What is expected: Each line of the records that holds "Require" should be shown in full.

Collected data

(** * A shallow embedding of the motion-detector vision service

    The development follows [src/motion_detector/motion_detector.py]: the
    configuration entry points ([validate_config], [reconfigure],
    [new_service]) and the two image pipelines ([get_classifications],
    [get_detections]).

    Conventions of the embedding.
    - Protobuf numbers ([number_value], a double) and the Python floats
      computed from them are exact rationals ([Q]); [math.floor] is
      [Qfloor].  At the sensitivities evaluated below (0.875, 0.9375 and
      0.9) the double computation yields the same threshold as the rational
      one.
    - A grayscale [numpy] array is a list of rows of pixel intensities.
    - Exceptions are values of [error]; code that awaits the camera runs in
      a state-and-exception monad over the frames the cameras will deliver.
    - [cv2.absdiff], [cv2.erode] and [cv2.dilate] follow the OpenCV
      reference manual; [cv2.findContours] is an interface with the part of
      its contract that the service relies on. *)

From Stdlib Require Import ZArith QArith Qround Lia List.
From stdpp Require Import base option list strings gmap.

Local Open Scope string_scope.
Local Open Scope Z_scope.

(** ** Exceptions *)

Inductive error : Type :=
| Exception (msg : string)      (* [raise Exception(...)] *)
| KeyError (key : string)       (* a missing key of a Python mapping *)
| ValueError                    (* [min()] / [max()] of an empty sequence *)
| Cv2Error (what : string)      (* [cv2.error] raised inside OpenCV *)
| CameraError.                  (* the camera delivered no frame *)

Inductive result (A : Type) : Type :=
| Ok (a : A)
| Raise (e : error).
Arguments Ok {A} a.
Arguments Raise {A} e.

Definition rbind {A B} (r : result A) (f : A -> result B) : result B :=
  match r with Ok a => f a | Raise e => Raise e end.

Solution to this exercise:
From Stdlib Require Import ZArith QArith Qround Lia List.
From stdpp Require Import base option list strings gmap.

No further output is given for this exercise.